- [Entries provided]:
== Segment start ==

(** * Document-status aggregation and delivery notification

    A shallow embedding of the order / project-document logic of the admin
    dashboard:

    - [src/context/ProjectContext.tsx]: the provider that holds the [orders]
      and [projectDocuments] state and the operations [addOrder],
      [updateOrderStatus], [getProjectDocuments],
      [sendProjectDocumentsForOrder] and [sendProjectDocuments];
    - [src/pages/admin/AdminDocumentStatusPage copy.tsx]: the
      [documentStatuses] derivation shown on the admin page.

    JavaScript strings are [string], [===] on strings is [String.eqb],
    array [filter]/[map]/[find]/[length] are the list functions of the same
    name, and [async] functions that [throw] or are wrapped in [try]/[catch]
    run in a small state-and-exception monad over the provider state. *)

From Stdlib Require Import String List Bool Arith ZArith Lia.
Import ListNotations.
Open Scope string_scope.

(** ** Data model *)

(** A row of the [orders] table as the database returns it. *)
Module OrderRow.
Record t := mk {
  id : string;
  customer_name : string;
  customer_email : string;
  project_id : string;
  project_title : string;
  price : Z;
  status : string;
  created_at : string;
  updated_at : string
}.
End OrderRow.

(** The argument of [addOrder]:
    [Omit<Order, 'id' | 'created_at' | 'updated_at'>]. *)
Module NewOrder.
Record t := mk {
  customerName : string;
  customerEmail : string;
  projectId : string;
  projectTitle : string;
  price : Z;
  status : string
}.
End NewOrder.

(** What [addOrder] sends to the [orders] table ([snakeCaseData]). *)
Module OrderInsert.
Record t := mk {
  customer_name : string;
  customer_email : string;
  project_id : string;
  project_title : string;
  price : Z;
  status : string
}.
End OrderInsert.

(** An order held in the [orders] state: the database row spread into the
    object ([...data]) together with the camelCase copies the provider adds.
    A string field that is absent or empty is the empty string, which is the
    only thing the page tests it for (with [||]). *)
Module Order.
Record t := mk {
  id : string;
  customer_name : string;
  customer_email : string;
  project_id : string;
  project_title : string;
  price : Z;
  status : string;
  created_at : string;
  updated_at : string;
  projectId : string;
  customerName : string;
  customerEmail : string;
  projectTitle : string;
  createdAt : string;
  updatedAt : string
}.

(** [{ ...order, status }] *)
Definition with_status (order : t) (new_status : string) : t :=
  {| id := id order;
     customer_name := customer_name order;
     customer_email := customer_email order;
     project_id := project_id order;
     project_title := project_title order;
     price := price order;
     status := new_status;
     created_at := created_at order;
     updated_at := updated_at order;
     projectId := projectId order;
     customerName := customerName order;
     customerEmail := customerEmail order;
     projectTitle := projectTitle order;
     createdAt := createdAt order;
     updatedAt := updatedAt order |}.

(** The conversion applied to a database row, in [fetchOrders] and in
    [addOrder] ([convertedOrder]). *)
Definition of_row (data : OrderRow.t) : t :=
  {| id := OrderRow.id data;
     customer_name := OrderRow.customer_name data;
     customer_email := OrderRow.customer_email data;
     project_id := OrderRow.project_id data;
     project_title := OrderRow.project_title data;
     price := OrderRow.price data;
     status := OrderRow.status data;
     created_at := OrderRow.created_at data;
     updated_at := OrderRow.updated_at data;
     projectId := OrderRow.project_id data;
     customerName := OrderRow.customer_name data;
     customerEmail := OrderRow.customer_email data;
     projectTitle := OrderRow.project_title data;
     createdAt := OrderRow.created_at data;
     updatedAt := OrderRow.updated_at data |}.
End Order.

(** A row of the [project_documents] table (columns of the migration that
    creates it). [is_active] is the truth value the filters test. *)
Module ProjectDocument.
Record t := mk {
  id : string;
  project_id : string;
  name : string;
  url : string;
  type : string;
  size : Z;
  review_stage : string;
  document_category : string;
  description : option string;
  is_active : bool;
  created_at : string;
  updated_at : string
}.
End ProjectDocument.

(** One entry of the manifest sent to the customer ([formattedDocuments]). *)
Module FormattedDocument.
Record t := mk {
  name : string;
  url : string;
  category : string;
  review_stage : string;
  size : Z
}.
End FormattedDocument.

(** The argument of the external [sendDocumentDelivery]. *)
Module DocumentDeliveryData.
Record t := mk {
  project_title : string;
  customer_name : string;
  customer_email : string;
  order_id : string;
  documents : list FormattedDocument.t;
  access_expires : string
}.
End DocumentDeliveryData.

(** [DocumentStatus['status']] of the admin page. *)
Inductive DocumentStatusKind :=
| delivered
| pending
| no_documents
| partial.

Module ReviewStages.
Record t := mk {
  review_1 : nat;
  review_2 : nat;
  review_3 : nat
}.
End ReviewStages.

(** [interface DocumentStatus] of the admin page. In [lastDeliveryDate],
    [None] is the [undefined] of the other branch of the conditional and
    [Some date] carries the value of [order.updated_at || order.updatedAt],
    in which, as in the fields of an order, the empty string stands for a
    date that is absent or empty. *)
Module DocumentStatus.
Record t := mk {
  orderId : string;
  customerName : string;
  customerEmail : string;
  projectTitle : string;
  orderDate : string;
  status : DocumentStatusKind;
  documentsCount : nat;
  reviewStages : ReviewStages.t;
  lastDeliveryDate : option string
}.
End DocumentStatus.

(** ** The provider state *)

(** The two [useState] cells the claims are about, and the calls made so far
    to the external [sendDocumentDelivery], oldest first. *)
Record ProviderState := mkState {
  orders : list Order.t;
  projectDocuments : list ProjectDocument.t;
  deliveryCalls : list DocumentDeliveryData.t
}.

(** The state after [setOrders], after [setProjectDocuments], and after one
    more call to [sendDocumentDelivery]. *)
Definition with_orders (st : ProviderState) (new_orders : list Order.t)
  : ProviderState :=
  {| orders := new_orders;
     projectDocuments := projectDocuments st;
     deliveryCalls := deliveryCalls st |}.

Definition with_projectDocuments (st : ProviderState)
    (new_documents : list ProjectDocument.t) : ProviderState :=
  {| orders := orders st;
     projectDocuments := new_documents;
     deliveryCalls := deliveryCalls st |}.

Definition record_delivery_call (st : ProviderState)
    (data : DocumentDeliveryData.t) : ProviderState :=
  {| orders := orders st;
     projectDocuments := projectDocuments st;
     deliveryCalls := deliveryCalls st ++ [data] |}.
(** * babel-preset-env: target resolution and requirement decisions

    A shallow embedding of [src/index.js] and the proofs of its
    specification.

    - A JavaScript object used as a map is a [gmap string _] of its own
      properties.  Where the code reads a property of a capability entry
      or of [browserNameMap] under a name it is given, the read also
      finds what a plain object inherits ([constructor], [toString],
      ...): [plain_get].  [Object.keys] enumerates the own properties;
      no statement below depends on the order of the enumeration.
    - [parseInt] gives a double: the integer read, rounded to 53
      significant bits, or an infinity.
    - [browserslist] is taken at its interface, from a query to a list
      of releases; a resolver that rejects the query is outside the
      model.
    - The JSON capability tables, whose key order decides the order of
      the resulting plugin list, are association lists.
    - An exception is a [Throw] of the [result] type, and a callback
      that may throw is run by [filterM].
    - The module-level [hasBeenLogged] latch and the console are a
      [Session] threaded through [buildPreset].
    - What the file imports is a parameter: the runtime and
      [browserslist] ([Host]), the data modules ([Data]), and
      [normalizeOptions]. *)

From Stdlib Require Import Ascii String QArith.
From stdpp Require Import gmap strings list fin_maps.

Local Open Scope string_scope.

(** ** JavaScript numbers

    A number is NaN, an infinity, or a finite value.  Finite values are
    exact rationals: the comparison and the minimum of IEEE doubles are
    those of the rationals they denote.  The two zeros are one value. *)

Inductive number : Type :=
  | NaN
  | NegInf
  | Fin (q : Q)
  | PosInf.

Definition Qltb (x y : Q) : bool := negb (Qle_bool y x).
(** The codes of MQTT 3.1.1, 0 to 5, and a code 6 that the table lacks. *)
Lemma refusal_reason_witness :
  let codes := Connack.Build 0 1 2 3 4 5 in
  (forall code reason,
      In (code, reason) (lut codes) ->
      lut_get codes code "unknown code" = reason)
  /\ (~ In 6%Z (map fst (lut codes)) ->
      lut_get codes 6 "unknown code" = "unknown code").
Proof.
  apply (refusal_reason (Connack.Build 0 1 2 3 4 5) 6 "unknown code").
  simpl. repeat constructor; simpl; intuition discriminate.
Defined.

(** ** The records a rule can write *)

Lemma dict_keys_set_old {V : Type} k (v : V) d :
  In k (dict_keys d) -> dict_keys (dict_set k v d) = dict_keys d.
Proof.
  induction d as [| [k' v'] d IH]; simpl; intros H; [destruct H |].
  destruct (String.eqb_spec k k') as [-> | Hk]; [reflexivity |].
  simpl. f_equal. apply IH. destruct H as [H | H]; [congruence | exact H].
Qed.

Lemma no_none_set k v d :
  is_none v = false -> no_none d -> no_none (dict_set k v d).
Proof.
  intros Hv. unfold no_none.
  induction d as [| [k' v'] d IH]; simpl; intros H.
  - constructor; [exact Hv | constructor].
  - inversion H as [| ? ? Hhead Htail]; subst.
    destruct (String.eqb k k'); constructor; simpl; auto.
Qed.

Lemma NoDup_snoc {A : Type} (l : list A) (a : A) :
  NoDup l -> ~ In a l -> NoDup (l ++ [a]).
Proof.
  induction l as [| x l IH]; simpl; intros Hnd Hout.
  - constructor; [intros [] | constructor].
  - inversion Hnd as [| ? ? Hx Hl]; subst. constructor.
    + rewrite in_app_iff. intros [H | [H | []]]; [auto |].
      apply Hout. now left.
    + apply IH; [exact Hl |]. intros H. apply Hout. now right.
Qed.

== Segment end ==

- [Assigned task]: What lines above hold the word "createdAt"? List them all.

- [Expected output]:
  createdAt : string;
     createdAt := createdAt order;
     createdAt := OrderRow.created_at data;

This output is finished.